# How to complete this task
Produce as output only the lines below starting at the line with "intros m g Hmac. split." and continuing through the line with "H. apply osx_test_resources_inj.", each one exactly as written.

++++ Supplied material

(** C8 (library first).  Every plan starts with the library declaration,
    no later declaration is a library, and every later declaration lists
    that library among its implicit dependencies. *)
Theorem C8_library_first :
  forall m g,
  exists rest,
    plan m g = Lib (obj_lib m) :: rest
    /\ Forall (fun d => is_library d = false
                        /\ on_link_call (fun c => In (obj_lib m) (implicit_deps c)) d)
              rest.
Proof.
  intros m g. rewrite plan_eq. eexists. split; [reflexivity|].
  destruct (is_subninja g); [constructor|].
  apply Forall_test_decls.
  - unfold fat_decl. destruct (app_platform g); simpl; auto.
  - intros test. unfold test_decl. destruct (is_macos (target g)); simpl; auto.
Qed.

(** C9 (determinism).  The outcome of the script and the declarations it
    adds are determined by the manifest and the generator's answers alone:
    whatever the generator had recorded before, every run ends the same
    way and appends the same sequence. *)
Theorem C9_deterministic :
  forall m g,
  exists outcome decls,
    forall log, configure m g log = (outcome, log ++ decls).
Proof.
  intros m g. do 2 eexists. intros log. apply configure_log.
Qed.

(** C10 (configurations).  The list of configurations of the toolchain
    reaches only the unused binding [configs] of lines 27-28: two
    generators that differ in that list alone get the same outcome and the
    same plan. *)
Theorem C10_configs_unused :
  forall m tgt monolithic subninja incs cfgs1 cfgs2 log,
    configure m (mkGenerator tgt (mkToolchain monolithic cfgs1) subninja incs) log
    = configure m (mkGenerator tgt (mkToolchain monolithic cfgs2) subninja incs) log.
Proof.
  intros m tgt monolithic subninja incs cfgs1 cfgs2 log.
  rewrite !configure_log. reflexivity.
Qed.

(** C2 (per-artifact split on a desktop).  With a toolchain that is not
    monolithic and a generic desktop target the script of a stand-alone
    build declares the library and one plain binary per test case, each
    from its own [main.c] and without resources, and nothing else: the
    combined [test-all] binary of line 67 is not declared, because the
    test of line 66 looks at the method object and not at its result.  For
    the script's own manifest the plan has two entries; for two test cases
    it has three. *)
Theorem C2_per_artifact_desktop_omits_all :
  plan obj_manifest desktop_per_artifact
  = [ Lib {| lib_module := "obj"; lib_sources := ["obj.c"; "mesh.c"; "version.c"] |};
      Bin {| module_ := "obj";
             sources := ["main.c"];
             binname := "test-obj";
             basepath := "test";
             implicit_deps :=
               [{| lib_module := "obj";
                   lib_sources := ["obj.c"; "mesh.c"; "version.c"] |}];
             libs := ["test"; "obj"; "mesh"; "vector"; "foundation"];
             resources := None;
             includepaths := ["test"] |} ]
  /\ (forall A B,
         let m := with_cases [A; B] in
         let incs := test_includepaths desktop_per_artifact in
         plan m desktop_per_artifact
         = [ Lib (obj_lib m);
             Bin (test_bin_call m (obj_lib m) incs A);
             Bin (test_bin_call m (obj_lib m) incs B) ]
         /\ ~ In (Bin (all_call m (obj_lib m) incs)) (plan m desktop_per_artifact)
         /\ Forall (on_link_call (fun c => resource_list c = []))
                   (plan m desktop_per_artifact)).
Proof.
  split; [reflexivity|].
  intros A B m incs.
  assert (E : plan m desktop_per_artifact
              = [ Lib (obj_lib m);
                  Bin (test_bin_call m (obj_lib m) incs A);
                  Bin (test_bin_call m (obj_lib m) incs B) ])
    by (rewrite plan_eq; reflexivity).
  rewrite E. repeat split.
  - intros [H|[H|[H|[]]]]; discriminate H.
  - repeat constructor.
Qed.

(** C3, as the specification states it, fails: with the test cases A and B
    the fat binary of a monolithic desktop build is made of three entry
    points, not two. *)
Lemma C3_counterexample :
  ~ monolithic_merge_as_stated (with_cases ["A"; "B"]) desktop_monolithic.
Proof.
  intros [d [c [Hd [Hc [Hsrc _]]]]].
  vm_compute in Hd. injection Hd as <-.
  injection Hc as <-. vm_compute in Hsrc. discriminate Hsrc.
Qed.

(** C3 (monolithic merge), amended.  In a stand-alone build that takes the
    fat-binary branch (a monolithic toolchain, or iOS, Android or Tizen)
    exactly one test artifact is declared.  Its sources are the entry
    points of the manifest's test cases in their order, then the entry
    point of the reserved case [all], then the extra sources of the
    platform; its resources are one copy of the resource set that lines
    41-59 select for the platform. *)
Theorem C3_monolithic_merge :
  forall m g,
    is_subninja g = false ->
    fat_binary g = true ->
    exists d c,
      non_library (plan m g) = [d] /\ link_call d = Some c /\
      sources c = map entry_point (testCases m) ++ [entry_point "all"]
                  ++ fat_test_extrasources g /\
      resources c = Some (fat_test_resources g).
Proof.
  intros m g Hsub Hfat. rewrite plan_eq, Hsub. unfold test_decls. rewrite Hfat.
  exists (fat_decl m g), (fat_call m g (obj_lib m) (test_includepaths g)).
  unfold fat_decl. destruct (app_platform g); simpl; repeat split;
    unfold entry_point; now rewrite map_app, <- app_assoc.
Qed.

Lemma C3_monolithic_merge_witness :
  is_subninja desktop_monolithic = false
  /\ fat_binary desktop_monolithic = true
  /\ exists d c,
      non_library (plan (with_cases ["A"; "B"]) desktop_monolithic) = [d]
      /\ link_call d = Some c
      /\ sources c = map entry_point ["A"; "B"] ++ [entry_point "all"]
                     ++ fat_test_extrasources desktop_monolithic
      /\ resources c = Some (fat_test_resources desktop_monolithic).
Proof.
  split; [reflexivity|]. split; [reflexivity|].
  apply (C3_monolithic_merge (with_cases ["A"; "B"]) desktop_monolithic); reflexivity.
Defined.

(** C4 (bundle platforms).  On iOS, Android and Tizen a stand-alone build
    declares, after the library, exactly one artifact: the application
    bundle [test-all], whose sources hold the entry point of every test
    case.  The toolchain's own answer about monolithic builds plays no
    part. *)
Theorem C4_bundle_platform_forcing :
  forall m g,
    is_subninja g = false ->
    is_ios (target g) || is_android (target g) || is_tizen (target g) = true ->
    exists c,
      plan m g = [Lib (obj_lib m); App c]
      /\ binname c = "test-all"
      /\ incl (map entry_point (testCases m)) (sources c).
Proof.
  intros m g Hsub Hp.
  assert (Hfat : fat_binary g = true).
  { unfold fat_binary. destruct (is_monolithic (toolchain g)); [reflexivity | exact Hp]. }
  assert (Happ : app_platform g = true).
  { unfold app_platform. destruct (is_macos (target g)); [reflexivity | exact Hp]. }
  rewrite plan_eq, Hsub. unfold test_decls. rewrite Hfat.
  unfold fat_decl. rewrite Happ. eexists. split; [reflexivity|]. split; [reflexivity|].
  simpl. unfold entry_point. rewrite map_app.
  intros s Hs. apply in_or_app. left. apply in_or_app. now left.
Qed.

Lemma C4_bundle_platform_forcing_witness :
  is_subninja ios_per_artifact = false
  /\ is_ios (target ios_per_artifact) || is_android (target ios_per_artifact)
     || is_tizen (target ios_per_artifact) = true
  /\ is_monolithic (toolchain ios_per_artifact) = false
  /\ exists c,
      plan obj_manifest ios_per_artifact = [Lib (obj_lib obj_manifest); App c]
      /\ binname c = "test-all"
      /\ incl (map entry_point (testCases obj_manifest)) (sources c).
Proof.
  split; [reflexivity|]. split; [reflexivity|]. split; [reflexivity|].
  apply (C4_bundle_platform_forcing obj_manifest ios_per_artifact); reflexivity.
Defined.

(** C6, as the specification states it, fails: the macOS bundle of a
    monolithic build carries an empty resource list. *)
Lemma C6_counterexample :
  is_macos (target macos_monolithic) = true
  /\ ~ Forall macos_bundle_as_stated (plan obj_manifest macos_monolithic).
Proof.
  split; [reflexivity|]. intros H.
  inversion H as [|d1 r1 _ H1]; subst.
  inversion H1 as [|d2 r2 Hd2 _]; subst.
  apply Hd2. reflexivity.
Qed.

(** C6 (macOS bundles), amended.  On macOS no test artifact is a plain
    binary: each one is an application bundle.  In a stand-alone build
    that does not take the fat-binary branch there is one bundle per test
    case, and the bundle of test case [t] carries the three resources
    [osx/test-t.plist], [osx/Images.xcassets] and [osx/test-t.xib]; the
    resource lists of different test cases differ. *)
Theorem C6_macos_bundles :
  forall m g,
    is_macos (target g) = true ->
    Forall (fun d => is_bin d = false) (plan m g)
    /\ (is_subninja g = false -> fat_binary g = false ->
        non_library (plan m g)
        = map (fun t => App (test_app_call m (obj_lib m) (test_includepaths g) t))
              (testCases m)
        /\ (forall t,
               resources (test_app_call m (obj_lib m) (test_includepaths g) t)
               = Some [ ("osx/test-" ++ t ++ ".plist")%string;
                        "osx/Images.xcassets";
                        ("osx/test-" ++ t ++ ".xib")%string ])
        /\ (forall t1 t2,
               resources (test_app_call m (obj_lib m) (test_includepaths g) t1)
               = resources (test_app_call m (obj_lib m) (test_includepaths g) t2)
               -> t1 = t2)).
Proof.
  intros m g Hmac. split.
  - apply Forall_plan.
    + reflexivity.
    + unfold fat_decl, app_platform. now rewrite Hmac.
    + intros test. unfold test_decl. now rewrite Hmac.
  - intros Hsub Hfat. rewrite plan_eq, Hsub. unfold test_decls. rewrite Hfat.
    repeat split.
    + simpl. unfold test_decl. rewrite Hmac.
      induction (testCases m) as [|t rest IH]; simpl; [reflexivity | f_equal; exact IH].
    + intros t1 t2 H. apply osx_test_resources_inj.
      change (Some (osx_test_resources t1) = Some (osx_test_resources t2)) in H.
      congruence.
Qed.

Lemma C6_macos_bundles_witness :
  is_macos (target macos_per_artifact) = true
  /\ is_subninja macos_per_artifact = false
  /\ fat_binary macos_per_artifact = false
  /\ Forall (fun d => is_bin d = false) (plan obj_manifest macos_per_artifact)
  /\ non_library (plan obj_manifest macos_per_artifact)
     = [ App {| module_ := "obj";
                sources := ["main.c"];
                binname := "test-obj";
                basepath := "test";
                implicit_deps := [obj_lib obj_manifest];
                libs := ["test"; "obj"; "mesh"; "vector"; "foundation"];
                resources := Some [ "osx/test-obj.plist";
                                    "osx/Images.xcassets";
                                    "osx/test-obj.xib" ];
                includepaths := ["test"] |} ].
Proof.
  split; [reflexivity|]. split; [reflexivity|]. split; [reflexivity|].
  destruct (C6_macos_bundles obj_manifest macos_per_artifact eq_refl) as [Hall Hper].
  split; [exact Hall|].
  destruct (Hper eq_refl eq_refl) as [Hplan _].
  exact Hplan.
Defined.

(** C7, as the specification states it, fails: for a platform kind outside
    the five the specification names, the script runs to its end and
    declares the library and a plain binary. *)
Lemma C7_counterexample :
  ~ rejected (run obj_manifest haiku_per_artifact)
  /\ run obj_manifest haiku_per_artifact
     = (Returned tt,
        [ Lib {| lib_module := "obj";
                 lib_sources := ["obj.c"; "mesh.c"; "version.c"] |};
          Bin {| module_ := "obj";
                 sources := ["main.c"];
                 binname := "test-obj";
                 basepath := "test";
                 implicit_deps :=
                   [{| lib_module := "obj";
                       lib_sources := ["obj.c"; "mesh.c"; "version.c"] |}];
                 libs := ["test"; "obj"; "mesh"; "vector"; "foundation"];
                 resources := None;
                 includepaths := ["test"] |} ]).
Proof.
  split; [|reflexivity].
  intros [_ H]. discriminate H.
Qed.

(** C7 (unrecognised platform), amended.  The script has no way to reject
    a platform: a kind outside the recognised ones is planned exactly as
    the generic desktop is.  The plan is never empty, and in a stand-alone
    build the script runs to its end and declares plain binaries only. *)
Theorem C7_unrecognised_platform_defaults :
  forall name m monolithic cfgs subninja incs,
    let g := generator_for (Other name) monolithic cfgs subninja incs in
    ~ rejected (run m g)
    /\ run m g = run m (generator_for GenericDesktop monolithic cfgs subninja incs)
    /\ fst (run m g) = (if subninja then Exited else Returned tt)
    /\ Forall (fun d => is_app d = false) (plan m g).
Proof.
  intros name m monolithic cfgs subninja incs g. repeat split.
  - intros [_ H]. unfold run in H. rewrite configure_log in H. discriminate H.
  - rewrite run_eq. reflexivity.
  - apply Forall_plan.
    + reflexivity.
    + reflexivity.
    + intros test. reflexivity.
Qed.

++++++++

# Answer section
  intros m g Hmac. split.
  - apply Forall_plan.
    + reflexivity.
    + unfold fat_decl, app_platform. now rewrite Hmac.
    + intros test. unfold test_decl. now rewrite Hmac.
  - intros Hsub Hfat. rewrite plan_eq, Hsub. unfold test_decls. rewrite Hfat.
    repeat split.
    + simpl. unfold test_decl. rewrite Hmac.
      induction (testCases m) as [|t rest IH]; simpl; [reflexivity | f_equal; exact IH].
    + intros t1 t2 H. apply osx_test_resources_inj.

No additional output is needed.